Oleg Goldievsky, the UK's most important Cold War dual agent within the KGB, passed away at his home in Sally, 86.
Goldievsky, who eventually fled to Britain from Moscow under the threat of exposure, was considered an important agent working for the British intelligence agency working within the Soviet Union.
Counterterrorism police were said to be supporting the coroner, but his death at Surry's home was not treated as suspicious.
Goldievsky's career as a double agent might have come from John Le Carré's novel about the heights of the deadly and dangerous spy wars of the Cold War.
Gordievsky, a KGB colonel, the predecessor of the present FSB, provided information to Mi6 and Mi5, who led to the expulsion of dozens of Russian agents in the UK.
However, it was generally agreed that his most important contribution was his warning to increasingly paranoid thoughts within the Kremlin regarding the Western nuclear attitude during Thatcher Reagan era.
NATO cut down major military exercises and avoided potentially dangerous escalations.
After the intercept information suggested he had concerns about Soviet policy, he smashed the Prague Spring crush in 1968 while stationed in Denmark – after he was recruited as a British spy under the codename “Sunbeam” in the 1970s before being posted to London as the KGB rezide – Or station chief.
Although he was believed to have provided many valuable intelligence, his claim in the book that former Labour leader Michael Foott is a Soviet “agent of influence” would ultimately lead to a considerable off-court settlement.

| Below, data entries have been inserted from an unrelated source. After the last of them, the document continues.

(** * ONNX model utilities: version check and export scripts

    A shallow embedding of the two scripts of the repository,

    - [models/scripts/check_all_models.py], which loads each configured ONNX
      file, prints its IR and opset versions and a compatibility line, and
      ends with a static summary, and
    - [models/export_to_onnx.py], which exports the YOLOv12n weights to ONNX,

    together with the properties their specification states about them.

    The scripts are sequences of [print] calls around calls into two
    third-party libraries.  They are embedded in a small monad carrying the
    part of the Python process the scripts can observe: the lines written to
    standard output, the calls made into the libraries, and a pending
    exception.  What the libraries answer is a parameter ([host]). *)

From Stdlib Require Import ZArith String List Bool Lia DecimalString.
From Stdlib Require Import DecimalPos DecimalZ.
Import ListNotations.

Local Open Scope Z_scope.
Local Open Scope string_scope.
Local Open Scope list_scope.

(* ===================================================================== *)
(** ** The fragment of Python the scripts use *)
(* ===================================================================== *)

Module Py.

(** Exceptions the scripts raise or catch.  Each [Exception] carries the
    text [str(e)] gives.  [SystemExit] is what [sys.exit(code)] raises; it
    derives from [BaseException] only, so [except Exception] lets it
    through. *)
Inductive exn : Type :=
| ImportError (msg : string)
| FileNotFoundError (msg : string)
| IndexError (msg : string)
| OtherException (msg : string)
| SystemExit (code : Z).

(** [Z] printed the way [str(int)] and an f-string field print it. *)
Definition str_int (z : Z) : string := NilZero.string_of_int (Z.to_int z).

(** [str(e)], as [{e}] formats it in an f-string. *)
Definition str_exn (e : exn) : string :=
  match e with
  | ImportError msg | FileNotFoundError msg
  | IndexError msg | OtherException msg => msg
  | SystemExit code => str_int code
  end.

(** [isinstance(e, C)] for the three classes named in [except] clauses. *)
Definition is_ImportError (e : exn) : bool :=
  match e with ImportError _ => true | _ => false end.

Definition is_FileNotFoundError (e : exn) : bool :=
  match e with FileNotFoundError _ => true | _ => false end.

Definition is_Exception (e : exn) : bool :=
  match e with SystemExit _ => false | _ => true end.

(** Calls into the third-party libraries, in the order they are made. *)
Inductive call : Type :=
| onnx_load_call (path : string)
| YOLO_call (weights : string)
| export_call (weights : string) (format : string) (simplify : bool) (opset : Z).

(** The observable state of the process: one entry of [stdout] per
    [print] call, one entry of [calls] per library call. *)
Record world : Type := mkWorld {
  stdout : list string;
  calls : list call
}.

Definition start : world := {| stdout := []; calls := [] |}.

(** A statement either completes with a value or leaves an exception
    pending; what was printed and called before stays in the world. *)
Definition M (A : Type) : Type := world -> (exn + A) * world.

However, Gordievsky exposed the activities of Michael Bettany, a disgruntled alcoholic MI5 officer, who approached Russia to reveal how some Soviet agents were discovered by the British Intelligence Report.
However, his secret career as a British spy, and his life, was threatened after a tip-off from Aldrich Ames, a CIA officer working for the Soviets. He was recalled to Moscow in 1985 and was placed under surveillance despite being offered an opportunity for flaws by London.
Realizing the dangers in Moscow, he caused a long-standing extraction by MI6, evading the KGB watcher while jogging, and fled to escape to the Finnish border where he was safely smuggled.
Explaining his motivation, Goldievsky stated, “I hated the communist system, I wanted to fight it.”
“Gordievsky was once described to me by a man in Mi6 as the only true ideological Soviet spy he could think of,” Journalist Mark Urban wrote to X after the news of his death.
“He tried to undermine the Soviet Union by diminishing it and passing its secret intelligence to the West.”
After his exile in the UK, Goldievsky lived near the Godol family in Surrey. There, his identity was protected.
However, as Richard Norton Taylor points out in his obituary of his guardians, he was lonely without his family and “and suffered from withdrawal symptoms, which are often experienced after their secret lives and the excitement of asylum.”
Later, with the encouragement of MI6, he wrote several books, including one that would encourage honor-loss actions from his feet.
In 2007, Goldievsky was honored by Queen Elizabeth II of St. Michael and St. George's most prominent group of order.
His first marriage to KGB executive Elena Akopian ended with a divorce. In 1979 he married Leila Alieva. Leila Alieva met in Copenhagen, where she worked for the World Health Organization. They had two daughters, Maria and Anna, who are believed to still live in the UK.